Oberst Tharnow wrote:Read
A short History of War.
A nice explanation about changes in warfare, including army size.
Size of armies
Logistics and transports are the most important reason for changes in army size.
Oh, and lots of figures for historical armies include the supply personell and camp followers. Given that, at times, those were at a 2:1 ratio to actual soldiers, you can slash down lots of those figures by a large margin.
To anyone who has had the idea of clicking on those links, do not believe a word they are saying. This is the classic example of people writing about something they do not understand anything about and I wonder how much you, Tharnow, really know about the subject if this is your idea. Heck, the size of armies page is full of mistakes and assumptions, and their idea about the late roman empire is straight from the 1920s.
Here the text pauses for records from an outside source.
(** [subscribe_batch]: an instrument is a dict with a symbol and an
    exchange. *)
Definition subscribe_batch (instruments : list subscription) (mode : string)
    (m : manager H) : manager H :=
  fold_left
    (fun m inst =>
       (subscribe [("symbol", sub_get "symbol" inst);
                   ("exchange", sub_get "exchange" inst);
                   ("mode", Some mode)] m).2)
    instruments m.

(** [resubscribe_all]: the set is walked in some order; re-adding a
    member during the walk does not change it. *)
Definition resubscribe_all (m : manager H) : manager H :=
  fold_left (fun m sub => (subscribe sub m).2) (elements (subscriptions m)) m.

(** [register_handler]. *)
Definition register_handler (mode : string) (handler : H) (m : manager H)
    : manager H :=
  if String.eqb mode "quote" then
    Manager (ws m) (active m) (authenticated m) (subscriptions m) (ws_url m)
            (api_key m) (quote_handlers m ++ [handler])%list (depth_handlers m)
            (ltp_handlers m)
  else if String.eqb mode "depth" then
    Manager (ws m) (active m) (authenticated m) (subscriptions m) (ws_url m)
            (api_key m) (quote_handlers m) (depth_handlers m ++ [handler])%list
            (ltp_handlers m)
  else if String.eqb mode "ltp" then
    Manager (ws m) (active m) (authenticated m) (subscriptions m) (ws_url m)
            (api_key m) (quote_handlers m) (depth_handlers m)
            (ltp_handlers m ++ [handler])%list
  else m.

(** *** Dispatch

    A handler is called with the payload and acts on the state [W] of
    the rest of the program; it returns or raises. *)
Context {W : Type} (run : H -> json -> W -> outcome W).

(** [for handler in handlers: try: handler(market_data) except: log]. *)
Definition deliver (handlers : list H) (market_data : json) (w : W) : W :=
  fold_left (fun w handler => state_of (run handler market_data w)) handlers w.

(** The mode [process_market_data] settles on: ['ltp'] unless the
    payload has a depth or bids field, or else an open field. *)
Definition classify (market_data : json) : res string :=
  let? has_depth := py_in "depth" market_data in
  let? has_bids :=
    (if has_depth then Ok true else py_in "bids" market_data) in
  if has_bids then Ok "depth"
  else
    let? has_open := py_in "open" market_data in
    Ok (if has_open then "quote" else "ltp").

(** [process_market_data]. *)
Definition process_market_data (m : manager H) (data : json) (w : W)
    : outcome W :=
  match py_get_d data "data" data with
  | Raise e => Raised e w
  | Ok market_data =>
      match classify market_data with
      | Raise e => Raised e w
      | Ok mode =>
          if String.eqb mode "depth" then
            Done (deliver (depth_handlers m) market_data w)
          else if String.eqb mode "quote" then
            Done (deliver (quote_handlers m) market_data w)
          else Done w
      end
  end.

(** [on_message]: [message] is the parsed frame, [None] when
    [json.loads] raises.  The whole body sits in one [try]; whatever is
    raised is logged and the message dropped. *)
Definition on_message (message : option json) (m : manager H) (w : W)
    : manager H * W :=
  match message with
  | None => (m, w)
  | Some data =>
      match py_get data "type" with
      | Raise _ => (m, w)
      | Ok ty =>
          if py_eq_str ty "auth" then
            match py_get data "status" with
            | Raise _ => (m, w)
            | Ok status =>
                if py_eq_str status "success" then
                  let m := with_authenticated true m in
                  if decide (subscriptions m = ∅) then (m, w)
                  else (resubscribe_all m, w)
                else (m, w)
            end
          else
            match py_get data "ltp" with
            | Raise _ => (m, w)
            | Ok ltp =>
                if py_eq_str ty "market_data"
                   || match ltp with JNull => false | _ => true end
                then (m, state_of (process_market_data m data w))
                else (m, w)
            end
      end
  end.

End Manager.
End WS.

(** ** utils/option_chain.py: OptionChainManager *)

(** ['CE'] or ['PE']. *)
Inductive option_type : Type := CE | PE.

Definition type_name (t : option_type) : string :=
  match t with
  | CE => "CE"
  | PE => "PE"
  end.

(** The dict under ['ce_data'] and ['pe_data']. *)
Record side_quote : Type := SideQuote {
  ltp : Q;
  bid : Q;
  ask : Q;
  bid_qty : Z;
  ask_qty : Z;
  spread : Q;
  volume : Z;
  oi : Z
}.

Definition empty_quote : side_quote := SideQuote 0 0 0 0 0 0 0 0.

(** A value of [self.option_data]. *)
Record row : Type := Row {
  strike : Z;
  tag : string;
  position : Z;
  ce_symbol : string;
  pe_symbol : string;
  ce_data : side_quote;
  pe_data : side_quote
}.

Definition with_ce_data (v : side_quote) (r : row) : row :=
  Row (strike r) (tag r) (position r) (ce_symbol r) (pe_symbol r) v (pe_data r).

Definition with_pe_data (v : side_quote) (r : row) : row :=
  Row (strike r) (tag r) (position r) (ce_symbol r) (pe_symbol r) (ce_data r) v.

(** [self.expiry]: a [str], a [datetime] (day and month number), or
    anything else. *)
Inductive expiry_value : Type :=
| ExpiryStr (s : string)
| ExpiryDate (day month : nat)
| ExpiryOther.

(** The REST client: [quotes(symbol, exchange)] returns the response or
    raises. *)
Definition api : Type := string -> string -> res json.

(** The two bound methods the engine registers with the connection. *)
Inductive chain_handler : Type := HandleDepthUpdate | HandleQuoteUpdate.

Record chain : Type := Chain {
  underlying : string;
  expiry : expiry_value;
  strike_step : Z;
  option_data : list (Z * row);        (* a dict, in insertion order *)
  subscription_map : gmap string (Z * option_type);
  underlying_ltp : json;
  underlying_bid : json;
  underlying_ask : json;
  atm_strike : Z;
  websocket_manager : option (manager chain_handler);
  api_client : option api;
  monitoring_active : bool;
  initialized : bool
}.

(** *** Dicts keyed by strike *)

Fixpoint dict_get {V} (k : Z) (d : list (Z * V)) : option V :=
  match d with
  | [] => None
  | (k', v) :: rest => if Z.eqb k k' then Some v else dict_get k rest
  end.

(** [d[k] = v]: an existing key keeps its place, a new one goes last. *)
Fixpoint dict_set {V} (k : Z) (v : V) (d : list (Z * V)) : list (Z * V) :=
  match d with
  | [] => [(k, v)]
  | (k', v') :: rest =>
      if Z.eqb k k' then (k, v) :: rest else (k', v') :: dict_set k v rest
  end.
I cannot warn you enough of those pages. Heck, let's look about how they describe the roman army since the second century:
Throughout the first and second centuries, the Roman strategy succeeded in repelling the repeated attempts at penetration by the Germans. It was not until 260 A.D. that the first significant penetrations succeeded when the Franks moved into Spain, the Alamanni moved into the Alvergne country, and the Goths crossed the Danube in large numbers. The Roman army, long garrisoned along the imperial frontiers, had begun to decay.
And of course they decayed because of...what, exactly? Why did they decay? How did they decay?
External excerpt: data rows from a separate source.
Lemma keeps_spec self txt :
  StopFilter.keeps self txt = true ->
  StopFilter.min self <= len txt /\ txt ∉ StopFilter.stops self.
Proof.
  unfold StopFilter.keeps. intros H. apply andb_true_iff in H. destruct H as [H1 H2].
  apply Z.geb_le in H1. apply bool_decide_eq_true_1 in H2. split; [lia | exact H2].
Qed.

(** X15. The stop filter is idempotent on every stream, raising ones
    included, and whatever comes in, each token it yields is one of the
    incoming tokens, unchanged, whose text has at least the minimum length
    and is not in the word set. *)
Theorem X15_StopFilter_idempotent (self : StopFilter.t) (g : gen Token) :
  StopFilter.call self (StopFilter.call self g) = StopFilter.call self g
  /\ Forall (fun u => u ∈ yielded g
                      /\ exists txt, text u = Some txt
                           /\ StopFilter.min self <= len txt
                           /\ txt ∉ StopFilter.stops self)
       (yielded (StopFilter.call self g)).
Proof.
  split; [apply StopFilter_idem|].
  apply Forall_forall. intros u Hu.
  destruct (StopFilter_elem self g u Hu) as (H1 & txt & H2 & H3).
  split; [exact H1|]. exists txt. split; [exact H2 | now apply keeps_spec].
Qed.

(** ** The analyzers *)

Lemma lower_match_loop positions chars start_pos start_char ms : forall t i,
  let g := LowerCaseFilter
             (match_loop (fun s => s) positions chars start_pos start_char t i ms) in
  texts g = List.map (fun m => Some (lower (m_group m))) ms
  /\ List.map original (yielded g) = List.map (fun m => Some (m_group m)) ms
  /\ raises g = None.
Proof.
  cbv zeta. unfold texts.
  induction ms as [|m ms IH]; intros t i; [repeat split; reflexivity|].
  cbn [match_loop LowerCaseFilter].
  match goal with |- context [match_loop _ _ _ _ _ ?u (S i) ms] =>
    destruct (IH u (S i)) as (H1 & H2 & H3);
    assert (Hu : text u = Some (m_group m) /\ original u = Some (m_group m))
      by (unfold when; destruct chars, positions; split; reflexivity) end.
  destruct Hu as [Hut Huo]. rewrite Hut. cbn [yielded raises List.map].
  rewrite H1, H2. split; [reflexivity|]. split; [|exact H3].
  f_equal. exact Huo.
Qed.

(** X16. The simple analyzer never raises and yields one token per word of
    the input, in order: its [text] is the word in lower case while its
    [original] keeps the word as it is in the input. *)
Theorem X16_SimpleAnalyzer_words (value : string) (positions chars : bool)
    (start_pos start_char : Z) :
  let g := SimpleAnalyzer.call SimpleAnalyzer.init value positions chars
             start_pos start_char in
  let words := List.map m_group (finditer RegexTokenizer._default_expression value) in
  texts g = List.map (fun w => Some (lower w)) words
  /\ List.map original (yielded g) = List.map Some words
  /\ raises g = None.
Proof.
  cbv zeta. unfold SimpleAnalyzer.call, RegexTokenizer.call.
  destruct (lower_match_loop positions chars start_pos start_char
              (finditer RegexTokenizer._default_expression value)
              (Token_init positions chars false) 0) as (H1 & H2 & H3).
  rewrite !List.map_map. split; [exact H1|]. split; [exact H2 | exact H3].
Qed.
Many of the frontier posts had become large towns with large civilian contingents within them.
Eh....this had been taken place since 12 B.C. The point is....?
Training and discipline declined.
Aurelian and the performance of the roman army, especially the specialist late roman army, would beg to differ.
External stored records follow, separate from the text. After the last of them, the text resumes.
(** * Virtual-quadrant augmentation of a p4est forest

    A shallow embedding of [src/src/p4est_virtual.c]: the classifier that
    decides which quadrants host virtual children, the per-level index
    tables, the memory accounting and the mirror resolver of the ghost
    exchange.

    Conventions.
    - C [int], [p4est_locidx_t] and [int8_t] values are integers of [Z].
      Signed overflow is undefined in C and no wrap-around is modelled for
      them: tokens and counters stay below the number of quadrants and
      offsets below [1 + CHILDREN] times that number (lemmas
      [tokens_in_range] and [offsets_in_range]).
      [size_t] arithmetic (memory accounting) wraps modulo [2^64].
    - A C array is a [list]; an access outside of the allocated range is
      undefined behaviour in C and makes the embedded function return
      [None].  [load] and [store] are the only array primitives.
    - Loops [for (i = a; i < b; ++i)] are folds over [seqZ a (b - a)]. *)

From Stdlib Require Import ZArith List Bool Lia.
From stdpp Require Import base option list.

Open Scope Z_scope.

(** ** Arrays with checked bounds *)

Definition load {A} (a : list A) (i : Z) : option A :=
  if 0 <=? i then a !! Z.to_nat i else None.

Definition store {A} (a : list A) (i : Z) (v : A) : option (list A) :=
  if (0 <=? i) && (i <? Z.of_nat (length a))
  then Some (<[Z.to_nat i := v]> a) else None.

(** A loop whose body may fail. *)
Fixpoint foldM {S A} (body : S → A → option S) (l : list A) (s : S)
  : option S :=
  match l with
  | [] => Some s
  | x :: l' => s' ← body s x; foldM body l' s'
  end.

(** The array whose entry [i] is [f i], for [0 <= i < n]; and the number
    of indices below [k] that satisfy a test.  Both are used to write down
    what the loops compute. *)
Definition tab {A} (f : Z → A) (n : Z) : list A := f <$> seqZ 0 n.

Definition count (P : Z → bool) (k : Z) : Z :=
  Z.of_nat (length (List.filter P (seqZ 0 k))).

(** ** Data model *)

(** [p4est_connect_type_t].  The 2D build has no edge connectivity. *)
Inductive p4est_connect_type_t :=
| P4EST_CONNECT_FACE
| P8EST_CONNECT_EDGE
| P4EST_CONNECT_FULL.

(** Only the refinement level of a quadrant is read by this file. *)
Record p4est_quadrant_t := { level : Z }.

Record p4est_t := {
  mpisize : Z;
  quadrants : list p4est_quadrant_t   (* local quadrants, by local index *)
}.

Record p4est_ghost_t := {
  ghosts : list p4est_quadrant_t;
  mirror_proc_offsets : list Z
}.

(** One entry of the three parallel arrays that
    [p4est_mesh_get_neighbors] fills: the neighbor quadrant, its encoding
    and its quadrant index. *)
Record mesh_neighbor := {
  nb_quad : p4est_quadrant_t;
  nb_enc : Z;
  nb_qid : Z
}.

Record p4est_mesh_t := {
  mesh_local_num_quadrants : Z;
  mesh_ghost_num_quadrants : Z;
  parallel_boundary : option (list Z);      (* NULL or one entry per quadrant *)
  mirror_qid : list Z;
  ghost_to_proc : list Z;
  mesh_neighbors : Z → Z → list mesh_neighbor
}.

(** The optional part of [p4est_virtual_t]: the six pointers are allocated
    together by the constructor and are all NULL otherwise; the code tests
    [quad_qreal_offset] only. *)
Record level_lists_t := {
  quad_qreal_offset : list Z;
  quad_qvirtual_offset : list Z;
  quad_greal_offset : list Z;
  quad_gvirtual_offset : list Z;
  virtual_qlevels : list (list Z);
  virtual_glevels : list (list Z)
}.

Record p4est_virtual_t := {
  btype : p4est_connect_type_t;
  local_num_quadrants : Z;
  ghost_num_quadrants : Z;
  virtual_qflags : list Z;
  virtual_gflags : list Z;
  level_lists : option level_lists_t
}.

Record p4est_virtual_ghost_t := {
  ghost_btype : p4est_connect_type_t;
  mirror_proc_virtuals : list Z
}.

(** Field updates. *)
Definition set_qflags (v : p4est_virtual_t) (f : list Z) : p4est_virtual_t :=
  {| btype := btype v; local_num_quadrants := local_num_quadrants v;
     ghost_num_quadrants := ghost_num_quadrants v;
     virtual_qflags := f; virtual_gflags := virtual_gflags v;
     level_lists := level_lists v |}.

Definition set_gflags (v : p4est_virtual_t) (f : list Z) : p4est_virtual_t :=
  {| btype := btype v; local_num_quadrants := local_num_quadrants v;
     ghost_num_quadrants := ghost_num_quadrants v;
     virtual_qflags := virtual_qflags v; virtual_gflags := f;
     level_lists := level_lists v |}.

Definition set_level_lists (v : p4est_virtual_t) (ll : option level_lists_t)
  : p4est_virtual_t :=
  {| btype := btype v; local_num_quadrants := local_num_quadrants v;
     ghost_num_quadrants := ghost_num_quadrants v;
     virtual_qflags := virtual_qflags v; virtual_gflags := virtual_gflags v;
     level_lists := ll |}.

Definition set_qreal (ll : level_lists_t) (a : list Z) : level_lists_t :=
  {| quad_qreal_offset := a; quad_qvirtual_offset := quad_qvirtual_offset ll;
     quad_greal_offset := quad_greal_offset ll;
     quad_gvirtual_offset := quad_gvirtual_offset ll;
     virtual_qlevels := virtual_qlevels ll;
     virtual_glevels := virtual_glevels ll |}.

Definition set_qvirtual (ll : level_lists_t) (a : list Z) (lv : list (list Z))
  : level_lists_t :=
  {| quad_qreal_offset := quad_qreal_offset ll; quad_qvirtual_offset := a;
     quad_greal_offset := quad_greal_offset ll;
     quad_gvirtual_offset := quad_gvirtual_offset ll;
     virtual_qlevels := lv;
     virtual_glevels := virtual_glevels ll |}.

Definition set_greal (ll : level_lists_t) (a : list Z) : level_lists_t :=
  {| quad_qreal_offset := quad_qreal_offset ll;
     quad_qvirtual_offset := quad_qvirtual_offset ll;
     quad_greal_offset := a;
     quad_gvirtual_offset := quad_gvirtual_offset ll;
     virtual_qlevels := virtual_qlevels ll;
     virtual_glevels := virtual_glevels ll |}.

Definition set_gvirtual (ll : level_lists_t) (a : list Z) (lv : list (list Z))
  : level_lists_t :=
  {| quad_qreal_offset := quad_qreal_offset ll;
     quad_qvirtual_offset := quad_qvirtual_offset ll;
     quad_greal_offset := quad_greal_offset ll;
     quad_gvirtual_offset := a;
     virtual_qlevels := virtual_qlevels ll;
     virtual_glevels := lv |}.

(** The scratch data that the constructor threads through a pass: the
    structure under construction, the two per-level counters and the
    running virtual index. *)
Record pass_state := {
  st_virtual : p4est_virtual_t;
  st_real : list Z;
  st_virt : list Z;
  st_last : Z
}.

(** ** Collaborators *)

(** Modelled from the spec: [p4est_mesh_get_quadrant] (mesh module, not in
    this file) returns the local quadrant with the given index. *)
Definition p4est_mesh_get_quadrant (p4est : p4est_t) (mesh : p4est_mesh_t)
  (qid : Z) : option p4est_quadrant_t :=
  load (quadrants p4est) qid.

(** Modelled from the spec: [p4est_mesh_get_neighbors] (mesh module, not in
    this file) returns, for a local quadrant and a direction, three
    parallel sequences of equal length: quadrants, encodings and ids. *)
Definition p4est_mesh_get_neighbors (p4est : p4est_t) (ghost : p4est_ghost_t)
  (mesh : p4est_mesh_t) (qid dir : Z) : list mesh_neighbor :=
  mesh_neighbors mesh qid dir.

Section Virtual.

(** Build parameters, fixed by the headers: whether the file is compiled
    for octrees, and the deepest level a quadrant may have. *)
Variable P4_TO_P8 : bool.
Variable P4EST_QMAXLEVEL : Z.

(** Modelled from the spec: [CHILDREN = 2^D], [FACES = 2 D], 12 edges. *)
Definition P4EST_CHILDREN : Z := if P4_TO_P8 then 8 else 4.
Definition P4EST_FACES : Z := if P4_TO_P8 then 6 else 4.
Definition P8EST_EDGES : Z := 12.

(** The [switch] on the connection type that opens both classifiers and
    the mirror resolver; [None] is [SC_ABORT_NOT_REACHED]. *)
Definition direction_count (bt : p4est_connect_type_t) : option Z :=
  match bt with
  | P4EST_CONNECT_FACE => Some P4EST_FACES
  | P8EST_CONNECT_EDGE =>
      if P4_TO_P8 then Some (P4EST_FACES + P8EST_EDGES) else None
  | P4EST_CONNECT_FULL =>
      Some (P4EST_FACES + (if P4_TO_P8 then P8EST_EDGES else 0)
            + P4EST_CHILDREN)
  end.

(** ** Level indexing shared by both classifiers

    Lines 119-136 of [has_virtuals_inner]; lines 221-238 of
    [has_virtuals_parallel_boundary] repeat them verbatim. *)
Definition account_quadrant (has_virtuals : bool) (qid lvl : Z)
  (st : pass_state) : option pass_state :=
  st1 ← match level_lists (st_virtual st) with
        | Some ll =>
            r ← load (st_real st) lvl;
            v ← load (st_virt st) lvl;
            qro ← store (quad_qreal_offset ll) qid (r + P4EST_CHILDREN * v);
            real' ← store (st_real st) lvl (r + 1);
            Some {| st_virtual :=
                      set_level_lists (st_virtual st) (Some (set_qreal ll qro));
                    st_real := real'; st_virt := st_virt st;
                    st_last := st_last st |}
        | None => Some st
        end;
  if has_virtuals then
    let last := st_last st1 + 1 in
    qf ← store (virtual_qflags (st_virtual st1)) qid last;
    let vq := set_qflags (st_virtual st1) qf in
    match level_lists vq with
    | Some ll =>
        r ← load (st_real st1) (lvl + 1);
        v ← load (st_virt st1) (lvl + 1);
        qvo ← store (quad_qvirtual_offset ll) qid (r + P4EST_CHILDREN * v);
        virt' ← store (st_virt st1) (lvl + 1) (v + 1);
        lst ← load (virtual_qlevels ll) (lvl + 1);
        qlv ← store (virtual_qlevels ll) (lvl + 1) (lst ++ [qid]);
        Some {| st_virtual :=
                  set_level_lists vq (Some (set_qvirtual ll qvo qlv));
                st_real := st_real st1; st_virt := virt';
                st_last := last |}
    | None =>
        Some {| st_virtual := vq; st_real := st_real st1;
                st_virt := st_virt st1; st_last := last |}
    end
  else Some st1.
By the second century not more than one percent of the Roman army was comprised of native Italians, the rest being drawn from other nationalities of the empire still strongly socialized to Roman values and methods.
I see the authors are ignorant of the research done on the recruitment of the legionnaires, as well as the fact that roman authors encouraged recruiting from gaul and illyria because the people there were better recruits. This was not a decline, but an improvement in quality.
By the middle of the third century, however, the army had become hollow, and the German tribes broke through in great numbers to settle large tracts of imperial land.
By the middle...how nice to fail to mention that this was a period of internal unrest and that that was the problem, not a "hollow army". Bah.
The Roman response was to reorganize the army with militia troops, the limitani,
THE LIMITANEI WERE NOT MILITIA TROOPS. Goddamm it, that issue has been settled since the 1960s.
garrison the forts, and hold strong horse-born reserves at key garrisons within the empire that could rush to a point of penetration and stop the enemy advance.
A mixture of Luttwak as well as the belief there were cavalry reserves. Nevermind that this was done under Gallienus and was done 50 years before the limitanei....oh, and the reserves were not there to prevent barbarian incursions. Goddamm it, another issue that has been settled since over 30 years ago.
Most of the army by this time was comprised of barbarian soldiers in the pay of Rome.
WRONG. Studies have shown that at most 15-25% were composed of barbarians. And that does not mean those were more disloyal or worse soldiers.
As Roman reliance upon these barbarian military forces grew, the organizational structure and values of the legion began to erode until
WRONG. Where is the evidence for that?
, by the 4th century, the legions were no longer organized along traditional Roman lines.
This is getting ridiculous. Was Diocletian not a roman emperor? And define what the heck a traditional roman line means.
Instead, they reflected barbarian weapons, tactics, values, and were commanded by their own tribal chiefs.
WRONG. Goddamm it, hasn't this person read anything else besides Gibbon?
The fiction that they were paid allies of Rome continued until the 5th century when renewed waves of barbarian invasions crashed over Europe, effectively putting an end to the Roman military system.
The Roman military system continued to exist until the time of Heraclius. That is 300 years you forget to mention, you stupid idiot.
The gradual barbarization of the legions had an enormous impact on Roman military organization. The decline in the administrative and support structure of the legion led to its replacement with a number of barbarian military practices.
Such as....? The whole idea is idiotic.
In effect, the tribal military forces within the empire became a state within a state that was beyond the power of the central Roman state apparatus to control.
Suuuure it was.
The Battle of Adrianople administered a military coup de grace to a social order that was already dying from within.
This is beyond laughable. The Battle of Adrianople happened in 378 - way before the end of the roman empire. And it is funny that it was supposed to have been a coup de grace.....when the romans continued to use the same tactics and equipment almost 400 years later.
Those pages are nothing more than pages with no substance and a lot of nice-sounding buzzwords. If I had to grade them, they would not even be worthy of a first-semester student.